WORK TO COMPLETE: Stopping right after the line with "- by eapply serve_step_closing.", please reproduce the material below exactly from its first line.

RECORDS SUPPLIED:
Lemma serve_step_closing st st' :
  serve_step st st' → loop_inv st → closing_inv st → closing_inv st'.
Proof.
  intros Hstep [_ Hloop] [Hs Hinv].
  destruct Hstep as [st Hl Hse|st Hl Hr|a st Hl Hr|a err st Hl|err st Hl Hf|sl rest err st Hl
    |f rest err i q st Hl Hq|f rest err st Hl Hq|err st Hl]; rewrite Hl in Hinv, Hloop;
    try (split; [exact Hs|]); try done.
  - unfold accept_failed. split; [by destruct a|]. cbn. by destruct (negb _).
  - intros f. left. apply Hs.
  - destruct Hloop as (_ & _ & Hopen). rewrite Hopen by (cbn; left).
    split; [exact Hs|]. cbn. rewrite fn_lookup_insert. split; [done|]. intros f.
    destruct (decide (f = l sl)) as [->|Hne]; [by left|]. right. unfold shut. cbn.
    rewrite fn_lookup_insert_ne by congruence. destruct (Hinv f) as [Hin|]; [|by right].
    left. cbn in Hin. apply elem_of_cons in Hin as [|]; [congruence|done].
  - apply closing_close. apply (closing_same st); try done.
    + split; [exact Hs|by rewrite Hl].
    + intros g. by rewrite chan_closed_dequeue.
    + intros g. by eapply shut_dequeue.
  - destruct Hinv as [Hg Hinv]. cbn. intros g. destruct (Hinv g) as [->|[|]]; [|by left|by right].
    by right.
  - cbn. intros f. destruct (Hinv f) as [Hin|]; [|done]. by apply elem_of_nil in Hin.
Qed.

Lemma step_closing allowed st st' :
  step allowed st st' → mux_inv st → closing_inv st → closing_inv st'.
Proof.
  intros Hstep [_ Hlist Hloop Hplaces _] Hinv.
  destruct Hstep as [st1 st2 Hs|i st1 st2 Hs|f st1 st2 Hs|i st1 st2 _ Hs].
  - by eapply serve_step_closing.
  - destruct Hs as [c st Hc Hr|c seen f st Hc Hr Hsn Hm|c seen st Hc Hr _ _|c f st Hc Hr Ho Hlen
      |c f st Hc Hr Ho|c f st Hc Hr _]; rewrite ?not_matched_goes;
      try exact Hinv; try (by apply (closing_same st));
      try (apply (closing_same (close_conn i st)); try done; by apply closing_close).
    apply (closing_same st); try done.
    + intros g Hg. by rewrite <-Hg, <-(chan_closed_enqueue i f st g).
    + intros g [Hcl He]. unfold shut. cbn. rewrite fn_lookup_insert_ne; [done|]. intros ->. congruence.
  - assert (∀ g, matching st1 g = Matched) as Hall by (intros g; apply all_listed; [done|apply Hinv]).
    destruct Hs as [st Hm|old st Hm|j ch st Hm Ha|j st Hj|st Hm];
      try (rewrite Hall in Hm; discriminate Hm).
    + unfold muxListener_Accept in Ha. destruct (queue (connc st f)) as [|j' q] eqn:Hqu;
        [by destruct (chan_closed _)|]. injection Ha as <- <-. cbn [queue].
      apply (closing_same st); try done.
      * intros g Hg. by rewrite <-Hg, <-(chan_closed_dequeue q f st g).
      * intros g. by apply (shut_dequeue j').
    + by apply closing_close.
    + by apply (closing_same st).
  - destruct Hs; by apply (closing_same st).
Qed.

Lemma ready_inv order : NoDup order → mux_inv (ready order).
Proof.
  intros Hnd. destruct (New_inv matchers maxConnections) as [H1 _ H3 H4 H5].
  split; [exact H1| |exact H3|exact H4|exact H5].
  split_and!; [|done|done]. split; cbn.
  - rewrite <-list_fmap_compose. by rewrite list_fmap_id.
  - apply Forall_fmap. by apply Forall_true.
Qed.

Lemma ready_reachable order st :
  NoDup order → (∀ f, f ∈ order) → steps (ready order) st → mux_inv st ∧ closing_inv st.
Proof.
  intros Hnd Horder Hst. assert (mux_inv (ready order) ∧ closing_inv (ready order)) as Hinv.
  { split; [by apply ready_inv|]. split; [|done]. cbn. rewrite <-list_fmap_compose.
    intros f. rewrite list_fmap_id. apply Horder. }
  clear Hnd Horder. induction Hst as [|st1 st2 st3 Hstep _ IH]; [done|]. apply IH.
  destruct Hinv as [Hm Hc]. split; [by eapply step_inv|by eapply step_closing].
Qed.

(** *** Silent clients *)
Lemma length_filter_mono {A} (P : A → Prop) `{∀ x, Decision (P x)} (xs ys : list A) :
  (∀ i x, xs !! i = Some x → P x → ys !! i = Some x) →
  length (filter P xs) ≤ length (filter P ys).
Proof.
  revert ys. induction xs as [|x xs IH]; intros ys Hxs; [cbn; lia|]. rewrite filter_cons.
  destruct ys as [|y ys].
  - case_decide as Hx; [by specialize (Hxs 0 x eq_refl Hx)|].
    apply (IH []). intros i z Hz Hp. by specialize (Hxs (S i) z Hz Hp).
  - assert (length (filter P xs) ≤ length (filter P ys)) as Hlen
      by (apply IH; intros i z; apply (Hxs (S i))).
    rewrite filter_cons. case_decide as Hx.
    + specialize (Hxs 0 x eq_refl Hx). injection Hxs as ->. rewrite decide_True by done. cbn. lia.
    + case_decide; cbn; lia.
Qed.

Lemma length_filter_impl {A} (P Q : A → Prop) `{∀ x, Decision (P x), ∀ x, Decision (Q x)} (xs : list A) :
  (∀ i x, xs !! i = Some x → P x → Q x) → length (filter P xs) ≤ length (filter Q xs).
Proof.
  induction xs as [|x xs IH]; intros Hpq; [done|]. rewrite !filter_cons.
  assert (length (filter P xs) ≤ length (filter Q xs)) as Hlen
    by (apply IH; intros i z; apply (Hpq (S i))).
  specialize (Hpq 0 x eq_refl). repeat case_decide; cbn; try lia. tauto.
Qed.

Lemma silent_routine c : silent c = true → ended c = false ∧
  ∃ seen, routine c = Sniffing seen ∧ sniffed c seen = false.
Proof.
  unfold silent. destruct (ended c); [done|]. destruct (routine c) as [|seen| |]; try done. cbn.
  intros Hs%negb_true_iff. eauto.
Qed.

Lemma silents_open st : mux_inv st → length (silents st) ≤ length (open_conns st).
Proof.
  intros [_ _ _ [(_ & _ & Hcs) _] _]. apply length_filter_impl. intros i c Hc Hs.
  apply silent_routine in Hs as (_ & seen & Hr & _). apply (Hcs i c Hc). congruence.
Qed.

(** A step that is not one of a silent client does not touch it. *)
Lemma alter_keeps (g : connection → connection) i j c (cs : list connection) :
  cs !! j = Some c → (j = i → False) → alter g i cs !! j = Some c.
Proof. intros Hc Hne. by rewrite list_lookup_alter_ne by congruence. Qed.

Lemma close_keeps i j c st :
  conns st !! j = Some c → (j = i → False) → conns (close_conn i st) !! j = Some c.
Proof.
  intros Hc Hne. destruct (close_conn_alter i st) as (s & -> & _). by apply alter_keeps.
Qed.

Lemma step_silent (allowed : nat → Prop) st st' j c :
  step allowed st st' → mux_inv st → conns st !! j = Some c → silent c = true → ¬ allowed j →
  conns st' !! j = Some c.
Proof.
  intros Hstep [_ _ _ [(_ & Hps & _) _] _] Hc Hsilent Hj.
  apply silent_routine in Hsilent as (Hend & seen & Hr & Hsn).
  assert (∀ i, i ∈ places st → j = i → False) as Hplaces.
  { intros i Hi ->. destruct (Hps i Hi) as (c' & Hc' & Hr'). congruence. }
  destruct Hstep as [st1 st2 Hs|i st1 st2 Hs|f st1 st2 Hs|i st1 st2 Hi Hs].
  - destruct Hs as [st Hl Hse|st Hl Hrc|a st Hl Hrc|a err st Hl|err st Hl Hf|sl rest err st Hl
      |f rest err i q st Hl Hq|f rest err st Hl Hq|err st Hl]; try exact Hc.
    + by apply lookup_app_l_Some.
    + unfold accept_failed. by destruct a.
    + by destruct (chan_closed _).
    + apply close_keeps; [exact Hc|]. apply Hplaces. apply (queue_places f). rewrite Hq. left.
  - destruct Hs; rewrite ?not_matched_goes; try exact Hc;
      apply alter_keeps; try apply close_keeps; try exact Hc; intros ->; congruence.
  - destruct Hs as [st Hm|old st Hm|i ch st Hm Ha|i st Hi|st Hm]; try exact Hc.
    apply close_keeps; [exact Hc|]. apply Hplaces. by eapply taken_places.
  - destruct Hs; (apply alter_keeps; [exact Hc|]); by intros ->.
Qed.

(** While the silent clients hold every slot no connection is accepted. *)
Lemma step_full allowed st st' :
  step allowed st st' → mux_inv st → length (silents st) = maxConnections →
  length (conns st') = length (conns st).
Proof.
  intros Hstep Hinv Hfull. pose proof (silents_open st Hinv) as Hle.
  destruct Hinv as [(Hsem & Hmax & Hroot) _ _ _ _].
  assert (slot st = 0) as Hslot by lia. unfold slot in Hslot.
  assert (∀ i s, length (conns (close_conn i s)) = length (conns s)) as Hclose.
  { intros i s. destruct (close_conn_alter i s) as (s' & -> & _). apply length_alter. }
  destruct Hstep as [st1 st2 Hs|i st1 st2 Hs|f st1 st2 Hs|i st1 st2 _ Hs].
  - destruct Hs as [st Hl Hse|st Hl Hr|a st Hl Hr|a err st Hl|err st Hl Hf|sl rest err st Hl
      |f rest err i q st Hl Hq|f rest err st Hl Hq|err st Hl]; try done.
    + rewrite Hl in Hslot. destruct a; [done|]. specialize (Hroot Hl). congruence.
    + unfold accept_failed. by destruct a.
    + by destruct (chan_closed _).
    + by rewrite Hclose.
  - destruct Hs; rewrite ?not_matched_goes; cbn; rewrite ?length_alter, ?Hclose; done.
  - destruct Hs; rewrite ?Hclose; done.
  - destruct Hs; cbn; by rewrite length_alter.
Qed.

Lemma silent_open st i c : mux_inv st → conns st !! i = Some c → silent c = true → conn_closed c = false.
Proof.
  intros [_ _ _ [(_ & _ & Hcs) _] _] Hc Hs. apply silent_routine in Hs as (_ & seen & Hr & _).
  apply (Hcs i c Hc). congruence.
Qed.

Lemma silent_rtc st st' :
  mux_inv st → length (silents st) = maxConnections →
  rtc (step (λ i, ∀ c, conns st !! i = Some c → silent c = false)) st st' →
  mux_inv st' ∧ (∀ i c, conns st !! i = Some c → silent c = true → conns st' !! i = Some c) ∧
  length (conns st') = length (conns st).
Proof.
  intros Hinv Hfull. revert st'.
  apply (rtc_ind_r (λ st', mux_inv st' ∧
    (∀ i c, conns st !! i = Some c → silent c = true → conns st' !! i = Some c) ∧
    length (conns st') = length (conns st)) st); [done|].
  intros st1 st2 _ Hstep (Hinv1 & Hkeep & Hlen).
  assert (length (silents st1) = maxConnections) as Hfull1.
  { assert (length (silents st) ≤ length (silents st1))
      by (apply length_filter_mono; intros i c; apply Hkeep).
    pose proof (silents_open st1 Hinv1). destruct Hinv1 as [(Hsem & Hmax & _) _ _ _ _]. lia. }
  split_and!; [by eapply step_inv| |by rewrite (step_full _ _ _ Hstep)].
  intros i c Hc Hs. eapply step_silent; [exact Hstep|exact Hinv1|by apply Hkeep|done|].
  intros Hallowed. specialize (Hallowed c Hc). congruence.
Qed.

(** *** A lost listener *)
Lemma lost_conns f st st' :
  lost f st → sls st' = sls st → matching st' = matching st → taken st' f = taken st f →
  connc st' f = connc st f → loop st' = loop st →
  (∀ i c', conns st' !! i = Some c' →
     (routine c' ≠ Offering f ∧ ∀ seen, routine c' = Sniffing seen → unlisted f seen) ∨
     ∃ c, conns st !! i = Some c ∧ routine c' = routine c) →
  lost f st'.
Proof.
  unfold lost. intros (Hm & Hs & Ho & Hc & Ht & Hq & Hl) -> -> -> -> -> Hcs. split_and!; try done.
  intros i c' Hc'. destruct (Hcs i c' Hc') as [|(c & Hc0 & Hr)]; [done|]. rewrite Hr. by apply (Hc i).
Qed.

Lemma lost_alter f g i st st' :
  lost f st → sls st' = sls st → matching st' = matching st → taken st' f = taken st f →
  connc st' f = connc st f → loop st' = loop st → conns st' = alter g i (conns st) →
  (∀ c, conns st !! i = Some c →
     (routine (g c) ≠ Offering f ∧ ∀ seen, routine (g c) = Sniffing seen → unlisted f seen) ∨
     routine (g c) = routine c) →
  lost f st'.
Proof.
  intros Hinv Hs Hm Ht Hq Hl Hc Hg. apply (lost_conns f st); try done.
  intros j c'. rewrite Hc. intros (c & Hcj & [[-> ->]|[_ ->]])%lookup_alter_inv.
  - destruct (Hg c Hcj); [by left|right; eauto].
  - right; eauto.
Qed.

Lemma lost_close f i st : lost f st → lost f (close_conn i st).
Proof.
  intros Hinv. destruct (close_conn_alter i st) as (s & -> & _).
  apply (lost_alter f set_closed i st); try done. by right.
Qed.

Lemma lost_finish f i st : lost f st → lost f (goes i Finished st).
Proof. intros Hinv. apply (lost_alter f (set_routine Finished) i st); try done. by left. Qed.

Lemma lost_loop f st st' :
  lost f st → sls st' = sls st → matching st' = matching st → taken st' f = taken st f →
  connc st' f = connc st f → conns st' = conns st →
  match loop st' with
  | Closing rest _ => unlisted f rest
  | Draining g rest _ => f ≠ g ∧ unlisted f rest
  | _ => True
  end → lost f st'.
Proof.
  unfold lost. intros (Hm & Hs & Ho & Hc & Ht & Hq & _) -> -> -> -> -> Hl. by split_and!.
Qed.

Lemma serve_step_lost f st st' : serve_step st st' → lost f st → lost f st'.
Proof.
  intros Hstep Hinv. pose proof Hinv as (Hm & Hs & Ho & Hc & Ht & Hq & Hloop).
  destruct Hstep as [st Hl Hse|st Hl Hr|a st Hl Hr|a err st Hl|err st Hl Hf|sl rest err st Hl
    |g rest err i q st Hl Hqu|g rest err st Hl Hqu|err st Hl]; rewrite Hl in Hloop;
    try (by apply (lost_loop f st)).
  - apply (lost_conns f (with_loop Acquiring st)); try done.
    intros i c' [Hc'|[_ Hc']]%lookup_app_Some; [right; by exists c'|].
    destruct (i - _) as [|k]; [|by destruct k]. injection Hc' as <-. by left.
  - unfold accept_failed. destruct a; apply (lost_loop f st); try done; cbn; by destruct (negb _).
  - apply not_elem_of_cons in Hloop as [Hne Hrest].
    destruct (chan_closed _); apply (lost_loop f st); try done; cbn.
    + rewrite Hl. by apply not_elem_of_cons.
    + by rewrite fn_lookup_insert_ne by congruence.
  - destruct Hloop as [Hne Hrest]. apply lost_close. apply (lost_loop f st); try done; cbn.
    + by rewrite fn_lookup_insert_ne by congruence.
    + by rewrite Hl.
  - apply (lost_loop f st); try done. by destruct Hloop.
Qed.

REPLY:
Lemma serve_step_closing st st' :
  serve_step st st' → loop_inv st → closing_inv st → closing_inv st'.
Proof.
  intros Hstep [_ Hloop] [Hs Hinv].
  destruct Hstep as [st Hl Hse|st Hl Hr|a st Hl Hr|a err st Hl|err st Hl Hf|sl rest err st Hl
    |f rest err i q st Hl Hq|f rest err st Hl Hq|err st Hl]; rewrite Hl in Hinv, Hloop;
    try (split; [exact Hs|]); try done.
  - unfold accept_failed. split; [by destruct a|]. cbn. by destruct (negb _).
  - intros f. left. apply Hs.
  - destruct Hloop as (_ & _ & Hopen). rewrite Hopen by (cbn; left).
    split; [exact Hs|]. cbn. rewrite fn_lookup_insert. split; [done|]. intros f.
    destruct (decide (f = l sl)) as [->|Hne]; [by left|]. right. unfold shut. cbn.
    rewrite fn_lookup_insert_ne by congruence. destruct (Hinv f) as [Hin|]; [|by right].
    left. cbn in Hin. apply elem_of_cons in Hin as [|]; [congruence|done].
  - apply closing_close. apply (closing_same st); try done.
    + split; [exact Hs|by rewrite Hl].
    + intros g. by rewrite chan_closed_dequeue.
    + intros g. by eapply shut_dequeue.
  - destruct Hinv as [Hg Hinv]. cbn. intros g. destruct (Hinv g) as [->|[|]]; [|by left|by right].
    by right.
  - cbn. intros f. destruct (Hinv f) as [Hin|]; [|done]. by apply elem_of_nil in Hin.
Qed.

Lemma step_closing allowed st st' :
  step allowed st st' → mux_inv st → closing_inv st → closing_inv st'.
Proof.
  intros Hstep [_ Hlist Hloop Hplaces _] Hinv.
  destruct Hstep as [st1 st2 Hs|i st1 st2 Hs|f st1 st2 Hs|i st1 st2 _ Hs].
  - by eapply serve_step_closing.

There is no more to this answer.